Der Magenfahrplan für Diät-Esser bietet ein breitgefächertes Sortiment von Nudelsuppe, Kartoffelbrei und Haschee bis zu Kalbfleischklößen, Kapernsauce, gedämpften Reis und grünen Salat. Wenn jeder Kranke pünktlich sein Essen am Bett stehen haben will, geht es in der Küche vorher auf engstem Raum um Sekunden.

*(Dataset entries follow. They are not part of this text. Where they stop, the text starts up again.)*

(** From [pl] on, [p] opens sections only when the invariant holds, restores
    it before it ends one, does not lower the rank, and changes nothing that
    is guarded outside of them; [Q] holds of what it returns and of the rank
    that is known then. *)
Fixpoint fine {A : Type} (pl : place V) (p : prog A) (Q : A -> Z -> Prop) {struct p} : Prop :=
  match p with
  | Ret a => match pl with Outside n => Q a n | Inside _ _ => False end
  | Panic _ => match pl with Outside _ => True | Inside _ _ => False end
  | NoFuel _ => True
  | Loc e k =>
      match pl with
      | Outside n =>
          if takes m e
          then forall b v, n <= rank v -> window v -> I v -> fine (Inside (rank v) v) (k b) Q
          else harmless e /\ forall b, fine (Outside n) (k b) Q
      | Inside n v =>
          if gives m e
          then n <= rank v /\ I v /\ forall b, fine (Outside (rank v)) (k b) Q
          else mutex_op e = false /\
               forall w b w', proj w = v -> loc_step e w = Some (b, w') -> fine (Inside n (proj w')) (k b) Q
      end
  | Ext e k =>
      match pl with
      | Outside n => quiet _ e = true /\ forall b, fine (Outside n) (k b) Q
      | Inside n v =>
          forall w, proj w = v -> fine (Inside n (proj (ext_step e w).2)) (k (ext_step e w).1) Q
      end
  | Go q k =>
      match pl with
      | Outside n => fine (Outside n) q (fun _ _ => True) /\ fine (Outside n) k Q
      | Inside _ _ => False
      end
  end.

Definition knows_more (pl pl' : place V) : Prop :=
  match pl, pl' with
  | Outside n, Outside n' => n <= n'
  | Inside n v, Inside n' v' => n = n' /\ v = v'
  | _, _ => False
  end.

Lemma fine_weaken {A} (p : prog A) pl pl' (Q Q' : A -> Z -> Prop) :
  knows_more pl pl' -> (forall a n n', n <= n' -> Q a n -> Q' a n') -> fine pl p Q -> fine pl' p Q'.
Proof.
  revert pl pl' Q Q'. induction p as [A a|A msg|A|A C e k IH|A C e k IH|A q IHq k IH];
    intros [n|n v] [n'|n' v'] Q Q' Hpl HQ Hp; cbn [fine knows_more] in *; try done;
    try (destruct Hpl as [<- <-]); eauto.
  - destruct (takes m e).
    + intros b v Hn Hw HI. apply (IH b (Inside (rank v) v) _ Q); [done|done|]. apply Hp; [lia|done|done].
    + destruct Hp as [He Hp]. split; [done|]. intros b. by apply (IH b (Outside n) _ Q).
  - destruct (gives m e).
    + destruct Hp as (Hn & HI & Hp). split_and!; [done..|]. intros b. apply (IH b (Outside (rank v)) _ Q); [cbn; lia|done|done].
    + destruct Hp as (He & Hp). split; [done|]. intros w b w' Hw Hs. apply (IH b (Inside n (proj w')) _ Q); [done|done|by eapply Hp].
  - destruct Hp as [He Hp]. split; [done|]. intros b. by apply (IH b (Outside n) _ Q).
  - intros w Hw. apply (IH _ (Inside n (proj (ext_step e w).2)) _ Q); [done|done|by eapply Hp].
  - destruct Hp as [Hq Hk]. split; [by apply (IHq (Outside n) _ (fun _ _ => True))|by apply (IH (Outside n) _ Q)].
Qed.

Lemma fine_post {A} (p : prog A) pl (Q Q' : A -> Z -> Prop) :
  (forall a n, Q a n -> Q' a n) -> fine pl p Q -> fine pl p Q'.
Proof.
  intros HQ. revert pl. induction p as [A a|A msg|A|A C e k IH|A C e k IH|A q IHq k IH];
    intros [n|n v] Hp; cbn [fine] in *; try done; eauto.
  - destruct (takes m e); [by eauto|]. destruct Hp. split; eauto.
  - destruct (gives m e); destruct_and?; split_and?; eauto.
  - destruct Hp. split; eauto.
  - destruct Hp. split; eauto.
Qed.

Definition rank_of (pl : place V) : Z := match pl with Outside n => n | Inside n _ => n end.

(** The known rank never falls. *)
Lemma fine_grows {A} (p : prog A) pl (Q : A -> Z -> Prop) :
  fine pl p Q -> fine pl p (fun a n => rank_of pl <= n /\ Q a n).
Proof.
  assert (Hle : forall {B} (q : prog B) pl' n R, n <= rank_of pl' ->
    fine pl' q (fun a r => rank_of pl' <= r /\ R a r) -> fine pl' q (fun a r => n <= r /\ R a r)).
  { intros B q pl' n R Hn. apply fine_post. intros a r [Hr HR]. split; [lia|done]. }
  revert pl Q. induction p as [A a|A msg|A|A C e k IH|A C e k IH|A q IHq k IH]; intros [n|n v] Q Hp; cbn [fine rank_of] in *; try done.
  - destruct (takes m e).
    + intros b v Hn Hw HI. apply Hle; [done|]. by apply IH, Hp.
    + destruct Hp as [He Hp]. split; [done|]. intros b. by apply (IH b (Outside n)).
  - destruct (gives m e).
    + destruct Hp as (Hn & HI & Hp). split_and!; [done..|]. intros b. apply Hle; [done|]. by apply IH.
    + destruct Hp as (He & Hp). split; [done|]. intros w b w' Hw Hs. apply (IH b (Inside n _)). by eapply Hp.
  - destruct Hp as [He Hp]. split; [done|]. intros b. by apply (IH b (Outside n)).
  - intros w Hw. apply (IH _ (Inside n _)). by apply Hp.
  - destruct Hp as [Hq Hk]. split; [done|]. by apply (IH (Outside n)).
Qed.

In manchen anderen Krankenhäusern können die Patienten mit normaler Verpflegung zwischen drei Mahlzeiten wählen. "Diese Möglichkeit ist uns längst bekannt, aber bei unseren beschränkten Raumverhältnissen und alten technischen Einrichtungen können wir sie nicht bieten", erklärte Direktor Weist, der den Kranken gerne eine Wahl lassen möchte. Vorerst kann er den Patienten nur versichern, daß das Einkaufsbüro für die Küche nur die besten Lebensmittel bestellt, der Preis also eine untergeordnete Rolle spielt.

Von all diesen großen Schwierigkeiten merken die Patienten wenig, wenn nicht gar nichts. "Wir haben jährlich höchstens fünf Beschwerden über das Essen", sagt Oberverwaltungsrat Hans Häberlein, der stellvertretende Verwaltungsdirektor. "Was will das schon heißen bei 3.360.000 Portionen?"